Start of PROVIDED ENTRIES
Lemma cqueue_write_room val s :
  queue_at (smem s) q len items -> Z.of_nat (length items) < len -> is_u32 val ->
  exists s', cqueue_write q val s = Ret true s' /\ queue_at (smem s') q len (items ++ [val]) /\
    (forall x, off_queue q len x -> smem s' !! x = smem s !! x).
Proof.
  intros Hqa Hroom Hval. unfold cqueue_write.
  rewrite (bind_ret_eq _ _ _ _ _ (queue_lock_ok _ s eq_refl Hqa)).
  destruct Hqa as [[Hq0 Hq] Hr [Hl Hlen] Hbuff [Hn Hnum] Hri Hwi Hit Hlock].
  pose proof (rd_range 4 (q + off_read_i) (smem s)) as [Hri0 _].
  unfold spinlock_unlock_mem. unfold_offs.
  do 2 mstep. rdsimp. rewrite Hnum, Hlen. rewrite (proj2 (Z.eqb_neq _ _)) by lia.
  mstep. mstep. rdsimp. rewrite Hbuff.
  set (r := rd 4 (q + 0) (smem s)) in *. set (n := Z.of_nat (length items)) in *.
  set (w := rd 4 (q + 4) (smem s)) in *.
  assert (Hw : w = if r + n <? len then r + n else r + n - len) by (rewrite Hwi; apply mod_wrap; lia).
  assert (Hw' : 0 <= w < len) by (rewrite Hwi; apply Z.mod_pos_bound; lia).
  mstep. mstep. rdsimp. fold w. mstep. rewrite u32_small by lia.
  mstep. rdsimp. change (256 ^ Z.of_nat 4) with (2 ^ 32). rewrite (Z.mod_small (w + 1)) by lia.
  mstep. rdsimp. rewrite Hlen.
  set (w' := if w + 1 =? len then 0 else w + 1).
  set (m1 := wr 4 (q + 25 + 4 * w) val (wr 1 (q + 24) 1 (smem s))).
  rewrite (bind_ret_eq _ _ _ tt (set_mem (wr 4 (q + 4) w' m1) s)).
  2: { unfold w'. destruct (w + 1 =? len); [|done].
       rewrite store_ok by (unfold m1; mregion). by rewrite smem_set_mem, set_mem_set_mem, wr_wr_eq. }
  assert (Hr1 : region q (25 + 4 * len) m1) by (unfold m1; by do 2 apply region_wr).
  mstep. mstep. unfold m1. rdsimp. rewrite Hnum. fold m1. mstep. rewrite u32_small by lia.
  eexists. split; [done|]. rewrite smem_set_mem.
  assert (Hw2 : w' = (r + (n + 1)) `mod` len).
  { rewrite mod_wrap by lia. unfold w'. destruct (Z.ltb_spec (r + (n + 1)) len);
      destruct (Z.eqb_spec (w + 1) len); destruct (Z.ltb_spec (r + n) len); lia. }
  split.
  - unfold m1. split; unfold_offs; rdsimp; try done.
    + by do 3 apply region_wr.
    + rewrite length_app. cbn [length]. fold n. change (256 ^ Z.of_nat 4) with (2 ^ 32).
      split; [lia|]. rewrite Z.mod_small; lia.
    + rewrite length_app. cbn [length]. fold r.
      replace (Z.of_nat (length items + 1)) with (n + 1) by lia. rewrite <- Hw2.
      change (256 ^ Z.of_nat 4) with (2 ^ 32). apply Z.mod_small. unfold w'. destruct (Z.eqb_spec (w + 1) len); lia.
    + fold r. intros i v Hi. apply lookup_app_Some in Hi as [Hi|[Hi Hv]].
      * rewrite <- (Hit i v Hi). apply lookup_lt_Some in Hi.
        assert (Hx : (r + Z.of_nat i) `mod` len <> w /\ 0 <= (r + Z.of_nat i) `mod` len < len).
        { split; [|apply Z.mod_pos_bound; lia]. rewrite mod_wrap by lia.
          destruct (Z.ltb_spec (r + Z.of_nat i) len), (Z.ltb_spec (r + n) len); lia. }
        by rdsimp.
      * apply list_lookup_singleton_Some in Hv as [Hi0 <-].
        replace (Z.of_nat i) with n by lia. rewrite <- Hwi. rdsimp.
        change (256 ^ Z.of_nat 4) with (2 ^ 32). by apply Z.mod_small.
  - intros x Hx. unfold m1, off_queue in *. unfold_offs. by rewrite !wr_lookup_ne by lia.
Qed.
End of PROVIDED ENTRIES
### EXERCISE INSTRUCTIONS
Could you restate word for word the lines above, from the one that contains "3 apply region_wr." through the one that contains "lookup_lt_Some in Hi.", and no others?

### OUTPUT OF THE EXERCISE
    + by do 3 apply region_wr.
    + rewrite length_app. cbn [length]. fold n. change (256 ^ Z.of_nat 4) with (2 ^ 32).
      split; [lia|]. rewrite Z.mod_small; lia.
    + rewrite length_app. cbn [length]. fold r.
      replace (Z.of_nat (length items + 1)) with (n + 1) by lia. rewrite <- Hw2.
      change (256 ^ Z.of_nat 4) with (2 ^ 32). apply Z.mod_small. unfold w'. destruct (Z.eqb_spec (w + 1) len); lia.
    + fold r. intros i v Hi. apply lookup_app_Some in Hi as [Hi|[Hi Hv]].
      * rewrite <- (Hit i v Hi). apply lookup_lt_Some in Hi.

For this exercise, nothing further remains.